お互いが意図しない衝突は一度転がった石ころのように坂が終わるまであらぬ方向に転がり続ける。そこには秩序も理性もない、あるのは止めどないする感情と止まるきっかけを相手に求める信頼だけである。
「敗北者ですって!?人を侮辱するのも大概にして頂戴。私はニコラ、あなたの馬鹿げた浪費を咎めているの。だいたいあなたジンバブエの場所がどこか知っているの?楽器の一種じゃないのよ?」
「場所は、知らないよ。ただ、首都がハラレで人口が約1200万人、鉱産資源が豊富なのは知ってる。それだけ知っていれば十分なんじゃないか?」
「知ってるでしょう、ニコラ。私そういう聞きかじりの知識だけで全部を知ったような振りをする人が大嫌いだって。そんなネットで引けばすぐに分かることをこれ見よがしに披露するのは知らないと一緒。」
リリィはハーバード大学の理学部で毛虫の生態構造と宇宙の暗黒エネルギーとの関連を研究しているインテリ中のインテリだ。ニコラも世間一般で言えばインテリなのだけど、いつもリリィのインテリジェンスに引け目を感じていた。

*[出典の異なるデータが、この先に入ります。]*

(* ===== verification/RedisCache.v ===== *)
(** * The Redis cache (src/pkg/storage/cached/redis)

    The cache of the caching repository on a pool of Redis servers: the server of a
    name space is chosen by [JumpHash]; the pool is the list of the configuration, or
    the targets of an SRV record, followed with [SrvResolver].  The Redis client and
    the hash of strings are parameters; the clients are handles. *)

From stdpp Require Import base list strings gmap sorting.
From Stdlib Require Import ZArith Lia.
From S2P Require Import Prelude GoLib GoStrings GoHoare Stravaganza JumpHash SrvResolver.
From S2P Require S2SProvider Cached CachedProofs.

(** [Config], without the credentials and time-outs that are handed to the client. *)
Record Config := MkConfig { cfg_SRV : string; cfg_Addresses : list string; cfg_TTL : Z }.

(** The calls of the Redis client ([redis.NewClient] and methods of [redis.Client]);
    [HGet] gives [redis.Nil] where there is no value. *)
Class Redis (W Client : Type) := {
  redis_NewClient : string → M W Client;
  redis_Ping : Client → M W unit;
  redis_Close : Client → M W unit;
  redis_HGet : Client → string → string → M W string;
  redis_HSet : Client → string → string → string → M W unit;
  redis_Expire : Client → string → Z → M W unit;
  redis_HDel : Client → string → list string → M W unit;
  redis_Del : Client → string → M W unit;
  redis_HExists : Client → string → string → M W bool;
}.
Definition redis_Nil : goerror := ErrText "redis: nil".

Section redis.
Context `{!SortSlice} `{!MapRange} {W Client : Type} `{!Redis W Client}.
Context (lookUpFn : string → string → string → M W (list S2SProvider.Dialer.SRV)) (Sum64String : string → Z).

(** ** Pools *)

(** [clientEntry], [srvServicePool], whose resolver is nil before it is started, and
    the implementations of [servicePool] *)
Definition clientEntry : Type := string * Client.
Record srvServicePool := MkSrvPool { rsv : option SRVResolver; clientEntries : list clientEntry }.
Inductive servicePool := StaticPool (clients : list Client) | SrvPool (p : srvServicePool).

Definition set_rsv (r : SRVResolver) (p : srvServicePool) : srvServicePool := MkSrvPool (Some r) (clientEntries p).
Definition set_entries (es : list clientEntry) (p : srvServicePool) : srvServicePool := MkSrvPool (rsv p) es.

(** The choice in [getClient] of both pools: an index below zero or past the end panics. *)
Definition choose {A} (s : string) (l : list A) : outcome A :=
  match l with
  | [x] => Ok x
  | _ =>
    match jumpHash (Sum64String s) (Z.of_nat (length l)) with
    | Some idx =>
      if (idx <? 0)%Z then Crash IndexOutOfRange
      else match l !! Z.to_nat idx with Some x => Ok x | None => Crash IndexOutOfRange end
    | None => Crash OutOfFuel
    end
  end.
Definition pool_getClient (p : servicePool) (s : string) : outcome Client :=
  match p with
  | StaticPool clients => choose s clients
  | SrvPool p => ent ← choose s (clientEntries p); mret ent.2
  end.

(** *** The pool of an SRV record *)
Abbreviation MP := (M (srvServicePool * W)).

(** A call of the resolver of the pool. *)
Definition onRsv {A} (m : M (SRVResolver * W) A) : MP A := fun '(p, w) =>
  match rsv p with
  | None => (Crash NilDeref, (p, w))
  | Some r => let '(x, (r', w')) := m (r, w) in (x, (set_rsv r' p, w'))
  end.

「オーケー。分かった。確かに君は正しい。君はいつも正しい。僕たちが小学生だったときからずっと変わらない。労働者とジンバブエ国民とマルクス主義者には謝ろう。だけど、ジンバブエに家を買いたいというこの気持ちだけはニコラ、いくら君にだって否定させない。」
「どうして?私は分からないわ。どうしてあなたがそんなに意地になってまで遠い異国の地に家を持とうとするなんて。」
転がる石はその形が歪であればあるほどあらぬ所で止まる。それが不幸な結末であれ、幸せな大団円であれ。

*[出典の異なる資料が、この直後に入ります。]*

(* ===== verification/Transport.v ===== *)
(** * The socket transport (src/pkg/transport, src/pkg/util/ratelimiter)

    A connection with a read buffer, a rate limit, a write buffer, time limits, TLS and
    compression, which are put on it while it is in use. *)

From stdpp Require Import base list strings gmap relations.
From Stdlib Require Import ZArith Lia.
From S2P Require Import Prelude GoLib GoHoare.

Abbreviation slen s := (Z.of_nat (String.length s)).
Fixpoint take_n (n : nat) (s : string) : string := match n, s with S n', String c s' => String c (take_n n' s') | _, _ => "" end.
Fixpoint drop_n (n : nat) (s : string) : string := match n, s with S n', String _ s' => drop_n n' s' | _, _ => s end.
Definition take_s (n : Z) (s : string) : string := take_n (Z.to_nat n) s.
Definition drop_s (n : Z) (s : string) : string := drop_n (Z.to_nat n) s.
#[local] Open Scope Z_scope.
Lemma take_drop_s n s : take_s n s +:+ drop_s n s = s.
Proof. unfold take_s, drop_s. generalize (Z.to_nat n). clear n. induction s as [|c s IH]; intros [|n]; [done..|]. simpl. rewrite string_app_cons. by rewrite IH. Qed.
Lemma slen_take_s n s : slen (take_s n s) ≤ Z.max 0 n.
Proof.
  unfold take_s. replace (Z.max 0 n) with (Z.of_nat (Z.to_nat n)) by lia. generalize (Z.to_nat n). clear n.
  induction s as [|c s IH]; intros [|n]; simpl; [lia..|]. specialize (IH n). lia.
Qed.
Lemma slen_app s t : slen (s +:+ t) = slen s + slen t.
Proof. induction s as [|c s IH]; [done|]. rewrite string_app_cons. simpl. lia. Qed.
Lemma slen_drop_s n s : slen (drop_s n s) = Z.max 0 (slen s - Z.max 0 n).
Proof.
  unfold drop_s. replace (Z.max 0 n) with (Z.of_nat (Z.to_nat n)) by lia. generalize (Z.to_nat n). clear n.
  induction s as [|c s IH]; intros [|n]; simpl; [lia..|]. rewrite IH. lia.
Qed.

「だって、中学の時言ってたじゃないか。」ニコラは急に落ち着きを取り戻した口調で彼の彼女に語りかけた。「将来アフリカの地で文字の読め無い子ども達に教育を受けさせたいって。今まで黙ってたけど、実は僕こっそり教員免許を取ってたんだ。以前君が記念日なのに僕がミシシッピ川に一人旅をするって言ったから喧嘩したことがあっただろ?あのときは教育実習に言ってたんだ。今更だけどごめんね、リリィ。」
ニコラの言葉にリリィは唖然としていた。しかし、雪が暖かい日差しで溶けていくように彼女はいつもの、いつも以上の優しさあふれた顔で笑って言った。
「馬鹿。ほんとに子どもの時から勝手なんだから。でも、ほんとにずっとあなたは私のことで一生懸命になってくれるのね。」恋人をなじる彼女の物言いには震えていて恋人の耳には最後まで聞こえなかったかも届かなかったかも知れない。

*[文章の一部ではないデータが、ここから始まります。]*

(* ===== verification/Pgsql.v ===== *)
(** * The PostgreSQL repository (src/pkg/storage/pgsql)

    The statements that the repository sends, as values, and what it makes of the
    answers.  The database is a parameter; values travel in their text form. *)

From stdpp Require Import base list strings gmap.
From Stdlib Require Import ZArith Lia.
From S2P Require Import Prelude GoLib Stravaganza Roster Storage.
From S2P Require Users.

(** ** Statements *)

(** A condition as the statements have it: [Contains] is [@>] on arrays,
    [SerialBefore] and [SerialAfter] compare the serial number with that of a message of
    an archive, [EpochAfter] and [EpochBefore] the creation time with an epoch,
    [NotNewest] leaves out the newest messages of an archive. *)
Inductive cond :=
  | Eq (c v : string)
  | In (c : string) (vs : list string)
  | Contains (c : string) (vs : list string)
  | EitherIs (c c' v : string)
  | SerialBefore (id archive : string)
  | SerialAfter (id archive : string)
  | EpochAfter (e : Z)
  | EpochBefore (e : Z)
  | NotNewest (archive : string) (n : Z).

(** [ON CONFLICT]: nothing, an update of columns, or an increment with [RETURNING] *)
Inductive conflict :=
  | NoClause
  | DoNothing (key : list string)
  | DoUpdate (key : list string) (sets : list (string * string))
  | DoIncrement (key : list string) (c : string).

Inductive stmt :=
  | Insert (table : string) (vals : list (string * string)) (oc : conflict) (returning : list string)
  | Delete (table : string) (cs : list cond)
  | Select (cols : list string) (table : string) (cs : list cond) (order : option (string * bool))
  | SelectCount (table : string) (cs : list cond)
  | SelectDistinctUnnest (c : string) (table : string) (cs : list cond)
  | SelectBounds (archive : string).

(** The connection: [pg_QueryRow] gives [None] for [sql.ErrNoRows], [pg_Query] the rows
    that [Next] delivers and what [Err] of the rows says after it.  Arrays are those of
    [pq.Array]; [pg_nilWhere] is what the statement builder makes of a nil predicate, no
    condition or a statement that fails. *)
Class PG (W : Type) := {
  TX : Type;
  pg_Exec : stmt → M W unit;
  pg_QueryRow : stmt → M W (option (list string));
  pg_Query : stmt → M W (list (list string) * option goerror);
  pg_Begin : M W TX;
  pg_Commit : TX → M W unit;
  pg_Rollback : TX → M W unit;
  pg_Exit : TX → W → W;
  pg_TryLock : string → M W bool;
  pg_Unlock : string → M W unit;
  enc_array : list string → string;
  dec_array : string → option (list string);
  pg_nilWhere : M W (list cond);
}.

Definition errScan : goerror := ErrText "sql: Scan error".
Definition bool_text (b : bool) : string := if b then "true" else "false".
Definition text_bool (s : string) : option bool :=
  if String.eqb s "true" then Some true else if String.eqb s "false" then Some false else None.
Definition text_int (s : string) : option Z := match Atoi s with (z, None) => Some z | _ => None end.

Section pgsql.
Context `{XmlLib} {W : Type} `{!PG W} `{!Codec Element}.

(** A result of [Scan] or of a decoder. *)
Definition ofO {A} (o : option A) : M W A := match o with Some a => mret a | None => fail errScan end.
Definition ofS {A} (r : goerror + A) : M W A := match r with inr a => mret a | inl e => fail e end.

(** [for rows.Next()] with a scanner; [Err] of the rows is not asked for. *)
Fixpoint scanAll {A} (scan : list string → M W A) (rows : list (list string)) : M W (list A) :=
  match rows with
  | [] => mret []
  | r :: rows' => a ← scan r; l ← scanAll scan rows'; mret (a :: l)
  end.
Definition fetchRows {A} (q : stmt) (scan : list string → M W A) : M W (list A) :=
  rows ← pg_Query q; scanAll scan rows.1.
(** [QueryRow] whose missing row is no error *)
Definition fetchRow {A} (q : stmt) (scan : list string → M W A) : M W (option A) :=
  r ← pg_QueryRow q;
  match r with
  | Some r => a ← scan r; mret (Some a)
  | None => mret None
  end.
Definition errNoRows : goerror := ErrText "sql: no rows in result set".
Definition scanInt (r : list string) : M W Z := match r with [n] => ofO (text_int n) | _ => fail errScan end.
Definition fetchInt (q : stmt) : M W Z :=
  r ← pg_QueryRow q;
  match r with Some r => scanInt r | None => fail errNoRows end.

(** ** Accounts (user.go, last.go, capabilities.go) *)
Definition usersTableName : string := "users".
Definition lastTableName : string := "last".
Definition capsTableName : string := "capabilities".

Definition UpsertUser (user : Users.User) : M W unit :=
  let s := Users.ScramOf user in
  let vals := [("h_sha_1", Users.Sha1 s); ("h_sha_256", Users.Sha256 s); ("h_sha_512", Users.Sha512 s); ("h_sha3_512", Users.Sha3512 s);
               ("salt", Users.Salt s); ("iteration_count", Itoa (Users.IterationCount s)); ("pepper_id", Users.PepperId s)] in
  pg_Exec (Insert usersTableName (("username", Users.Username user) :: vals) (DoUpdate ["username"] vals) []).
Definition DeleteUser (username : string) : M W unit := pg_Exec (Delete usersTableName [Eq "username" username]).
Definition scanUser (r : list string) : M W Users.User :=
  match r with
  | [u; h1; h256; h512; h3; salt; n; p] => n ← ofO (text_int n); mret (Users.MkUser u (Users.MkScram h1 h256 h512 h3 salt n p))
  | _ => fail errScan
  end.
Definition FetchUser (username : string) : M W (option Users.User) :=
  fetchRow (Select ["username"; "h_sha_1"; "h_sha_256"; "h_sha_512"; "h_sha3_512"; "salt"; "iteration_count"; "pepper_id"]
    usersTableName [Eq "username" username] None) scanUser.
Definition UserExists (username : string) : M W bool :=
  count ← fetchInt (SelectCount usersTableName [Eq "username" username]); mret (0 <? count)%Z.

「リリィ、今だから言う。聞いてくれ。僕の幸せを君の幸せにして欲しい。遠く離れた土地で僕と一緒に幸せを紡いでいってくれないか?僕とけ・・・」
ニコラは次の言葉を続けることが出来なかった。リリィが彼の唇を塞いだから。
「なんじゃこれ?」昼飯の焼きそば食べながらテレビを見ていたらおかしな番組がやっていた。土曜の昼なんて再放送か碌な番組しかやっていないのだから、素直に吉本新喜劇でも見ておくべきだったかも知れない。
まぁけど面白くはあったかも知れない。
「なぁ、親父この二人って上手くいくと思う?」
僕の隣でつまらなさそうにこの番組を見ていた父に二人の未来は栄光に開かれているのか聞いた。
「知らん。」
親父もきっとジンバブエの場所を知らなかったのだろう。